Vaccines are important for two reasons. First, they protect vaccinated people from disease. Second, they provide what is known as “herd immunity.” This means that when most people are vaccinated against a certain disease, even people who can’t be vaccinated receive some protection. Herd immunity keeps the disease from getting into the community because so many people are immune to it.
Teenagers have a lot going on. Many move into group living situations, like college dorms or military barracks. These kinds of living quarters can become a breeding ground for disease. Other teens may become sexually active, putting them at risk for sexually transmitted diseases.
Some vaccines need to be kept current at all ages. DTaP, for example, is a vaccine received in childhood that protects against tetanus, diphtheria, and pertussis or whooping cough.
The flu vaccine is also needed every year. This is because it is developed based on the most common strains of flu every season. Other vaccines, such as the HPV and meningitis vaccines, are particularly important for teenagers because of their age and changing life situations.
The meningococcal conjugate vaccine, or MCV4, protects against a certain bacterium that causes meningitis. Meningococcal meningitis is very dangerous, and is the most common cause of meningitis outbreaks in boarding schools and college dorms.
Keeping teens vaccinated can help ensure that this life-threatening disease doesn’t sweep through large groups of people. MCV4 is recommended around the age of 11 or 12, and a booster is recommended at age 16.
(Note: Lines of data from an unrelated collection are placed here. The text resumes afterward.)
Lemma mul_nan_r q : (q * nan)%float = nan.
Proof.
  apply nan_of_spec. rewrite mul_spec.
  change (Prim2SF nan) with S754_nan.
  destruct (Prim2SF q); reflexivity.
Qed.

End FloatNan.

Section FloatSingleModeMore.
Import Float64 Float64.WaveguideTests.

(** X5.  When [n_core ** 2 - n_cladding ** 2] is negative and the wavelength
    is not zero, [np.sqrt] yields nan, V is nan, and the single-mode check
    records nan and returns False (Multi-mode FAIL). *)
Theorem single_mode_antiguiding_fails
    (py_pow2 : float -> outcome float)
    (width wavelength n_core n_cladding n2 c2 : float) (self : t) :
  (wavelength =? 0)%float = false ->
  py_pow2 n_core = Return n2 ->
  py_pow2 n_cladding = Return c2 ->
  (n2 - c2 <? 0)%float = true ->
  test_single_mode_condition py_pow2 width wavelength n_core n_cladding self
    = Return (false,
              append self
                {| test := "Single-Mode Condition";
                   measured := nan;
                   expected := Below (np_pi / 2)%float;
                   passed := false;
                   message := (nan, "Multi-mode FAIL") |}).
Proof.
  intros Hw Hn Hc Hneg. unfold test_single_mode_condition.
  rewrite (V_number_value py_pow2 _ _ _ _ n2 c2) by assumption.
  rewrite (sqrt_negative_nan _ Hneg), mul_nan_r. reflexivity.
Qed.

Lemma single_mode_antiguiding_fails_witness :
  test_single_mode_condition pow2_correctly_rounded
      1 0x1.aae147ae147aep+2 1 0x1.bae147ae147aep+1 init_default
    = Return (false,
              append init_default
                {| test := "Single-Mode Condition";
                   measured := nan;
                   expected := Below (np_pi / 2)%float;
                   passed := false;
                   message := (nan, "Multi-mode FAIL") |}).
Proof.
  apply (single_mode_antiguiding_fails pow2_correctly_rounded
           1 0x1.aae147ae147aep+2 1 0x1.bae147ae147aep+1
           1 (0x1.bae147ae147aep+1 * 0x1.bae147ae147aep+1));
    reflexivity.
Defined.

(** X7.  The confinement check never raises.  The single-mode check raises
    in two cases only: ZeroDivisionError at a zero wavelength, before the
    indices are looked at, and whatever [n_core ** 2] or [n_cladding ** 2]
    raises (OverflowError) otherwise; nothing is recorded then. *)
Theorem checks_raise_only_on_zero_wavelength_or_overflow :
  (forall np_sum_total np_sum_masked field_data waveguide_width cell_size
          expected self,
     exists b self',
       test_confinement_factor np_sum_total np_sum_masked
           field_data waveguide_width cell_size expected self
         = Return (b, self')) /\
  (forall py_pow2 width wavelength n_core n_cladding self e,
     test_single_mode_condition py_pow2 width wavelength n_core n_cladding self
       = Throw e <->
     ((wavelength =? 0)%float = true /\ e = ZeroDivisionError) \/
     ((wavelength =? 0)%float = false /\
      (py_pow2 n_core = Throw e \/
       exists n2, py_pow2 n_core = Return n2 /\ py_pow2 n_cladding = Throw e))).
Proof.
  split.
  - intros. do 2 eexists. reflexivity.
  - intros py_pow2 width wavelength n_core n_cladding self e.
    unfold test_single_mode_condition, V_number, py_div.
    destruct (wavelength =? 0)%float; cbn [and_then].
    + split.
      * intros H. inversion H. left. auto.
      * intros [[_ ->] | [H _]]; [reflexivity | discriminate].
    + destruct (py_pow2 n_core) as [n2|e1]; cbn [and_then].
      * destruct (py_pow2 n_cladding) as [c2|e2]; cbn [and_then].
        -- split; [discriminate|].
           intros [[H _] | [_ [H | (n & _ & H)]]]; discriminate.
        -- split.
           ++ intros H. inversion H. right. split; [reflexivity|].
              right. exists n2. auto.
           ++ intros [[H _] | [_ [H | (n & _ & H)]]]; try discriminate.
              now inversion H.
      * split.
        -- intros H. inversion H. right. auto.
        -- intros [[H _] | [_ [H | (n & H & _)]]]; try discriminate.
           now inversion H.
Qed.

End FloatSingleModeMore.

Section FloatEffectiveIndexMore.
Import Float64 Float64.WaveguideAnalysis.

(** X13.  [calculate_effective_index] raises IndexError on an array with no
    column; ValueError on one with columns and no row (the transform of an
    empty slice); ZeroDivisionError when [n * d] is zero for the spacing
    [d = extent / n], which includes an extent so small that [d] underflows
    to zero; ValueError on a single row (the largest of no bin); and
    ZeroDivisionError at a zero wavelength. *)
Theorem effective_index_errors
    (np_fft_fft : list float -> list complex)
    (np_abs_complex : complex -> float)
    (field_data : ndarray) (cell_size : Vector3) (wavelength_vacuum : float) :
  let run := calculate_effective_index np_fft_fft np_abs_complex
               field_data cell_size wavelength_vacuum in
  let n := shape0 field_data in
  let d := (v_x cell_size / float_of_nat n)%float in
  (shape1 field_data = 0%nat -> run = Throw IndexError) /\
  ((0 < shape1 field_data)%nat -> n = 0%nat -> run = Throw ValueError) /\
  ((0 < shape1 field_data)%nat -> (0 < n)%nat ->
   (float_of_nat n * d =? 0)%float = true -> run = Throw ZeroDivisionError) /\
  ((0 < shape1 field_data)%nat -> n = 1%nat ->
   (float_of_nat n * d =? 0)%float = false ->
   length (np_fft_fft [Spec.sample field_data 0 (shape1 field_data / 2)]) = 1%nat ->
   run = Throw ValueError) /\
  ((0 < shape1 field_data)%nat -> (2 <= n)%nat ->
   (float_of_nat n * d =? 0)%float = false ->
   (forall a, length (np_fft_fft a) = length a) ->
   (wavelength_vacuum =? 0)%float = true ->
   run = Throw ZeroDivisionError).
Proof.
  intros run n d. subst run n d. unfold calculate_effective_index.
  split; [|split; [|split; [|split]]].
  - intros H1. unfold Numpy.column. rewrite H1. reflexivity.
  - intros H1 Hn. rewrite column_by_index by (now apply half_lt).
    rewrite Hn. reflexivity.
  - intros H1 Hn Hd. rewrite column_by_index by (now apply half_lt).
    cbn [and_then].
    set (n := shape0 field_data) in *.
    assert (Hfx : length (map (fun i => Spec.sample field_data i
                                 (shape1 field_data / 2)) (seq 0 n)) = n)
      by now rewrite length_map, length_seq.
    set (field_x := map _ (seq 0 n)) in *.
    assert (Hfft : fft np_fft_fft field_x = Return (np_fft_fft field_x)).
    { unfold fft. destruct field_x; [simpl in Hfx; lia | reflexivity]. }
    rewrite Hfft. cbn [and_then]. rewrite Hfx. unfold py_div_int.
    replace (n =? 0)%nat with false by (symmetry; apply Nat.eqb_neq; lia).
    cbn [and_then]. unfold Numpy.fftfreq.
    now rewrite py_div_by_zero.
  - intros H1 Hn Hd Hlen. rewrite column_by_index by (now apply half_lt).
    cbn [and_then]. rewrite Hn in *. cbn [seq map length fft].
    cbn [and_then]. unfold py_div_int. cbn [Nat.eqb and_then].
    rewrite fftfreq_value by (assumption || lia). cbn [and_then].
    destruct (np_fft_fft _) as [|z [|z' l]]; try discriminate Hlen.
    reflexivity.
  - intros H1 Hn Hd Hlen Hw. rewrite column_by_index by (now apply half_lt).
    cbn [and_then].
    set (n := shape0 field_data) in *.
    assert (Hfx : length (map (fun i => Spec.sample field_data i
                                 (shape1 field_data / 2)) (seq 0 n)) = n)
      by now rewrite length_map, length_seq.
    set (field_x := map _ (seq 0 n)) in *.
    assert (Hfft : fft np_fft_fft field_x = Return (np_fft_fft field_x)).
    { unfold fft. destruct field_x; [simpl in Hfx; lia | reflexivity]. }
    rewrite Hfft. cbn [and_then]. rewrite Hfx. unfold py_div_int.
    replace (n =? 0)%nat with false by (symmetry; apply Nat.eqb_neq; lia).
    cbn [and_then].
    rewrite fftfreq_value by (assumption || lia). cbn [and_then].
    destruct (argmax_first_max
                (map np_abs_complex (skipn 1 (np_fft_fft field_x))))
      as (r & Hr & Hmax).
    { assert (Hl : length (map np_abs_complex (skipn 1 (np_fft_fft field_x)))
                   = (n - 1)%nat)
        by (rewrite length_map, length_skipn, Hlen, Hfx; reflexivity).
      intros E. rewrite E in Hl. simpl in Hl. lia. }
    rewrite Hr. cbn [and_then].
    assert (Hk : (r + 1 < n)%nat).
    { destruct Hmax as [Hk _].
      rewrite length_map, length_skipn, Hlen, Hfx in Hk. lia. }
    rewrite (item_value _ _ 0%float) by now rewrite length_map, length_seq.
    cbn [and_then]. now rewrite py_div_by_zero.
Qed.

(** A 2 x 1 field over an x extent of 5e-324, the least positive double: the
    spacing 5e-324 / 2 rounds to zero and the frequency grid cannot be
    built. *)
Lemma effective_index_errors_witness :
  (2 * (0x0.0000000000001p-1022 / 2) =? 0)%float = true /\
  forall np_fft_fft np_abs_complex wavelength_vacuum,
    calculate_effective_index np_fft_fft np_abs_complex
        (mkArray 1 [[1%float]; [-1]%float])
        (mkVector3 0x0.0000000000001p-1022 8 0) wavelength_vacuum
      = Throw ZeroDivisionError.
Proof.
  split; [reflexivity|].
  intros np_fft_fft np_abs_complex wavelength_vacuum.
  destruct (effective_index_errors np_fft_fft np_abs_complex
              (mkArray 1 [[1%float]; [-1]%float])
              (mkVector3 0x0.0000000000001p-1022 8 0) wavelength_vacuum)
    as (_ & _ & H & _).
  apply H.
  - apply Nat.ltb_lt; reflexivity.
  - apply Nat.ltb_lt; reflexivity.
  - reflexivity.
Defined.

End FloatEffectiveIndexMore.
Teenagers who missed the first dose of MCV4 should get the vaccine at age 16. This is especially important for teenagers who are about to move into close quarters, such as a college dormitory or military barracks. A pediatrician or a family practice doctor can administer the vaccine at the appropriate times.
The HPV vaccine protects against the human papillomavirus, a leading cause of certain types of cancer. Because this virus is spread through sexual contact and is widely known to cause cervical cancer, some people still think that the vaccine is only for young women. The truth is that it also causes genital warts and cancer of the anus, and is dangerous to both young women and men.
Two vaccines are available. Cervarix is only for girls, and protects against cervical cancer. Gardasil is for both boys and girls, and protects against genital warts and some types of cancer. In both cases, three doses should be received before the person becomes sexually active. The first dose is usually given around the age of 11 or 12.
Make sure your child continues to receive medical checkups during their teenage years. Their doctor can make sure that they stay up-to-date on all recommended vaccinations, help you understand which vaccines are needed, and discuss the importance of getting vaccinated.